Okuyucularla Hasbihal
Pazar günlerini 'okuyucu görüş ve eleştirileri'ne ayırdığımız bir Hasbihal'e daha; okuyucuları, hayırlı çalışmalar dileğiyle selamlayarak başlıyoruz.
Belçika- Brüksel'den Ayhan Demirbaş isimli okuyucu diyor ki: 'Geçen haftaki Hasbihal'de Yahyâ Kemâl'den naklettiğiniz, eski İstanbul'un fakir köşelerinden Atik-Valde'deki Ramazan maneviyatı ile ilgili şiir, bizim buradaki arkadaşlarımızla Ramazan üzerine konuşurken, imdadımıza yetişti.. Çünkü, burada, Frengistan diyarında doğru dürüst İslâmî eğitim almamış olan Anadolu insanlarının bir kesimi olarak hele de yeni nesilleri açısından son derece duygu ve düşünce yüklü bir yardımcı olarak tartışmalarımızın imdadına yetişti.
Yahyâ Kemal'in hele de, kendisi oruçlu olmadığı halde, oruçlu fakir insanların nezih dünyasına imrenen ve kendisinin oruçsuz oluşunun manevî ızdırabını mısralarına yansıtan ve o manevî hayattan nasipsiz oluşunun acısını hissetmek duygusuna sahip olmayı bile 'çok şükür' diye dile getirişi, ne kadar güzeldi..

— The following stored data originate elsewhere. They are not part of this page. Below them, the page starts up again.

(** A resolved decision at a document confirmation, with the transport
    delivering. *)
Lemma document_decision env message w s st ty txt :
  sessions w !! from_id message = Some s ->
  Session.step s = Some st ->
  confirmed_document st = Some ty ->
  getContentType message = CText ->
  text message = Some txt ->
  transport_up env ->
  let chat_id := from_id message in
  let s' := session_of chat_id (snd (handleWebhook env message w)) in
  exists sa,
    session_frame s sa
    /\ (decision_of env chat_id txt s = Some DecNo ->
        Session.documentData ty s' = Null
        /\ _stepIndex s' = Nat.pred (_stepIndex s)
        /\ awaitingManualInput s' = awaitingManualInput s
        /\ forall ty', ty <> ty' ->
             Session.documentData ty' s' = Session.documentData ty' sa)
    /\ (decision_of env chat_id txt s = Some DecYes ->
        _stepIndex s' = S (_stepIndex s)
        /\ awaitingManualInput s' = awaitingManualInput s
        /\ forall ty', Session.documentData ty' s' = Session.documentData ty' sa).
Proof.
  intros Hs Hst Hty Hct Htxt Hup. cbv zeta.
  destruct (confirmed_config env st ty Hty) as (config & Hcfg & Hacc & Hrej).
  destruct (confirmation_messages env st config Hcfg) as [messages Hm].
  rewrite (handleWebhook_confirmation env message w s st config Hs Hst Hcfg Hct).
  rewrite handleConfirmation_run. cbv zeta.
  rewrite (text_of_Some _ _ Htxt).
  rewrite (session_of_lookup _ (console_logged s w) _ Hs).
  destruct (agent_world_session env (from_id message) txt
              (Some AI_CONFIRMATION_INSTRUCTION) (console_logged s w)
              (from_id message) s Hs) as (sa & Hsa & Fa).
  exists sa. split; [exact Fa |].
  pose proof Fa as (Fi & _ & Ff & _).
  assert (_stepIndex s < 7)%nat as Hlt.
  { apply step_is in Hst. rewrite Hst.
    destruct st; try discriminate Hty; simpl; lia. }
  assert ((_stepIndex sa <? 7)%nat = true) as Hltb
    by (apply Nat.ltb_lt; lia).
  assert (forall d m wc sc,
             sessions wc !! from_id message = Some sc ->
             session_of (from_id message)
               (snd (let (r, w') :=
                       resolve_decision env config (from_id message) d m wc in
                     match r with
                     | Ret _ => (Ret tt, w')
                     | Throw =>
                         if tg_sendMessage env (from_id message)
                              (retryPrompt (stepConfigs env st))
                         then (Ret tt,
                               sent env (from_id message)
                                 (retryPrompt (stepConfigs env st))
                                 (add_event LogError w'))
                         else (Ret tt,
                               add_event LogError
                                 (sent env (from_id message)
                                    (retryPrompt (stepConfigs env st))
                                    (add_event LogError w')))
                     end))
             = match d with
               | DecYes =>
                   Session.nextStep
                     (Session.addToConversationHistory m RoleAssistant sc)
               | DecNo =>
                   Session.prevStep
                     (Session.setDocumentData ty Null
                        (Session.addToConversationHistory m RoleAssistant sc))
               end) as Hres.
  { intros d m wc sc Hsc. unfold resolve_decision. rewrite Hup.
    destruct d.
    - rewrite (acceptPath_default _ _ _ Hacc). cbn [snd].
      apply session_of_lookup. lookup_solve.
    - rewrite Hrej. cbn [snd]. apply session_of_lookup. lookup_solve. }
  unfold decision_of.
  destruct (agentReply _) as [[reply h] |].
  - destruct (endsWith reply "[CONFIRMED]").
    { erewrite Hres by lookup_solve.
      split; [discriminate |]. intros _.
      autorewrite with session_db. rewrite Hltb, Fi.
      repeat split; try assumption.
      intros ty'. autorewrite with session_db. reflexivity. }
    destruct (endsWith reply "[REJECTED]").
    { erewrite Hres by lookup_solve.
      split; [| discriminate]. intros _.
      autorewrite with session_db. rewrite Fi.
      repeat split; try assumption.
      intros ty' Hne. autorewrite with session_db.
      rewrite (setDocumentData_other _ _ _ _ Hne).
      autorewrite with session_db. reflexivity. }
    split; discriminate.
  - assert (sessions (manual_world env (from_id message) txt (console_logged s w))
            !! from_id message = Some sa) as Hma by exact Hsa.
    rewrite (session_of_lookup _ _ _ Hma).
    replace (Session.step sa) with (Some st)
      by (rewrite <- Hst; symmetry; apply step_by_index, Fi).
    rewrite Hm.
    destruct (guessDecision txt).
    + erewrite Hres by exact Hma.
      split; [discriminate |]. intros _.
      autorewrite with session_db. rewrite Hltb, Fi.
      repeat split; try assumption.
      intros ty'. autorewrite with session_db. reflexivity.
    + erewrite Hres by exact Hma.
      split; [| discriminate]. intros _.
      autorewrite with session_db. rewrite Fi.
      repeat split; try assumption.
      intros ty' Hne. autorewrite with session_db.
      rewrite (setDocumentData_other _ _ _ _ Hne).
      autorewrite with session_db. reflexivity.
    + split; discriminate.
Qed.

Lemma keeps_document_refl ty s : keeps_document ty s s.
Proof. apply doc_kept_refl. Qed.

Lemma keeps_document_trans ty a b c :
  keeps_document ty a b -> keeps_document ty b c -> keeps_document ty a c.
Proof. apply doc_kept_trans. Qed.

Lemma keeps_document_tool ty s ty0 fields :
  keeps_document ty s (Session.setDocumentData ty0 (Structured fields) s).
Proof.
  unfold keeps_document. destruct ty, ty0; simpl; unfold doc_kept; eauto.
Qed.

Lemma keeps_document_setConversation ty s h :
  keeps_document ty s (Session.setConversation h s).
Proof.
  unfold keeps_document. rewrite setConversation_document. apply doc_kept_refl.
Qed.

Lemma keeps_document_add ty s item role :
  keeps_document ty s (Session.addToConversationHistory item role s).
Proof.
  unfold keeps_document. rewrite addToConversationHistory_document.
  apply doc_kept_refl.
Qed.

Lemma keeps_document_nextStep ty s : keeps_document ty s (Session.nextStep s).
Proof. unfold keeps_document. rewrite nextStep_document. apply doc_kept_refl. Qed.

Lemma keeps_document_flag ty s b :
  keeps_document ty s (Session.setAwaitingManualInput b s).
Proof.
  unfold keeps_document. rewrite setAwaitingManualInput_document.
  apply doc_kept_refl.
Qed.

Lemma keeps_document_other ty ty0 d s :
  ty0 <> ty -> keeps_document ty s (Session.setDocumentData ty0 d s).
Proof.
  intros Hne. unfold keeps_document.
  rewrite (setDocumentData_other _ _ _ _ Hne). apply doc_kept_refl.
Qed.

Lemma relates_getFileUrl R env message fileType :
  (forall s, R s s) ->
  (forall a b c, R a b -> R b c -> R a c) ->
  relates R (getFileUrl env message fileType).
Proof.
  intros Rr Rt. unfold relates, getFileUrl, fetchFileUrl. repeat relates_step.
Qed.

(** The pipeline for one document never clears or overwrites with raw
    text the other one. *)
Lemma processDocument_keeps_other env chat_id contentType message ty ty' :
  ty <> ty' ->
  relates (keeps_document ty')
    (processDocument env chat_id contentType message {| documentType := ty |}).
Proof.
  intros Hne.
  pose proof (keeps_document_refl ty') as Rr.
  pose proof (keeps_document_trans ty') as Rt.
  pose proof (keeps_document_tool ty') as Rtool.
  pose proof (keeps_document_setConversation ty') as Rc.
  pose proof (keeps_document_add ty') as Ra.
  unfold relates, processDocument, handleManualInput, tier1_agent,
    tier2_mindee, tier3_manual. cbn [documentType].
  repeat first
    [ apply (relates_getFileUrl (keeps_document ty')); assumption
    | relates_step
    | apply Ra
    | apply Rc
    | apply keeps_document_nextStep
    | apply keeps_document_flag
    | apply keeps_document_other; exact Hne ].
Qed.

Lemma awaiting_keeps_other env message w s st ty ty' :
  sessions w !! from_id message = Some s ->
  Session.step s = Some st ->
  awaited_document st = Some ty ->
  ty <> ty' ->
  keeps_document ty' s
    (session_of (from_id message) (snd (handleWebhook env message w))).
Proof.
  intros Hs Hst Hty Hne.
  destruct (bool_decide (getContentType message = CUnsupported)
            || negb (bool_decide (getContentType message
                                    ∈ expectsContent (stepConfigs env st))
                     || Session.manualInputPending s
                          && bool_decide (getContentType message = CText)))
    eqn:Hroute.
  - destruct (handleWebhook_unexpected env message w s st Hs Hst Hroute)
      as (s' & Hs' & _ & _ & Hd).
    rewrite (session_of_lookup _ _ _ Hs'). apply Hd.
  - apply orb_false_iff in Hroute as [Hsup Hexp].
    apply negb_false_iff in Hexp.
    apply bool_decide_eq_false in Hsup.
    unfold session_of.
    rewrite (handleWebhook_sessions env message w s st Hs Hst Hsup Hexp).
    assert (handler (stepConfigs env st)
            = (fun chat_id contentType message =>
                 processDocument env chat_id contentType message
                   {| documentType := ty |})) as ->
      by (destruct st; try discriminate Hty; injection Hty as <-; reflexivity).
    destruct (relates_Some _ _ (console_logged s w) (from_id message) s
                (keeps_document_refl ty')
                (processDocument_keeps_other env (from_id message)
                   (getContentType message) message ty ty' Hne) Hs)
      as (s' & Hs' & Hk).
    rewrite Hs'. exact Hk.
Qed.

Lemma session_of_present chat_id w st :
  Session.step (session_of chat_id w) = Some st ->
  st <> start ->
  sessions w !! chat_id = Some (session_of chat_id w).
Proof.
  unfold session_of. destruct (sessions w !! chat_id) as [s |]; [reflexivity |].
  simpl. intros [= <-] H. contradiction.
Qed.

Biz burada Ramazan akşamlarında, genç arkadaşlarla iftar ve teravihten sonra, saatlerce orucun, Ramazan'ın hikmetlerini ve bütünüyle İslam'ın -sizin ilginç deyiminizle- sûreten insan olanın sîreten insan yapmak olan hedefi üzerinde uzuun saatlerce sohbetler yapıyoruz, Rize çayı yudumlayarak.. O şiiri tek başımıza, sessizce okusaydık, anlattığı derin mânayı belki de fark edemeyecektik. Hele de, güzel şiir okuyan bir kardeşimiz onu okuyunca, bizi o kadar etkiledi ki, anlatmak olmaz.. Ağabey, böyle güzel kaynakları bize hatırlatsanız, ne kadar iyi olur..
Evet, Brüksel'den yazan bu okuyucumuz gibi, hayatlarını Frenk diyarlarında kazanmaya çalışırken, oralarda, yaşayış tarzlarıyla, inançlarının tebliğcisi ve Müslümanların da bir temsilcisi olabilmek idrak ve dikkatinde olan kardeşlere, o gurbet diyarlarının hemen her köşesinde rastlamak mümkün..
Sadece oralarda değil, Anadolu'da da, bu gibi ruh telimize dokunan edebî metinleri kendi kendimize sessizce okurken, tam olarak anlamakta zorlanabiliriz.. Bu gibi kardeşlerimize Yahyâ Kemâl'in 'Koca Mustâpaşa' ve 'Süleymaniye'de Bayram Sabahı' şiirlerini de kendi aralarına okuyup geçerek değil, gerekli yerlerde durup, üzerinde düşünerek okumalarını tavsiye ederim. O zaman, nicelerinin, 'Ben bu şiiri okumuştum, ama, bu kadar derin bir zevk almamıştım..' diyenler görülür. Aynı şekilde, Mehmed Âkif'in hemen bütün şiirlerinin de aynı şekilde, sesli şekilde okunmasında, 100 yıl öncelerdeki lisânın biraz ağdalı olmasından dolayı, mânası bilinmeyen kelimelerin o sohbetlerde, bilenlerce açıklanmasıyla da aynı edebî zevk ve idrak elde edilebilir.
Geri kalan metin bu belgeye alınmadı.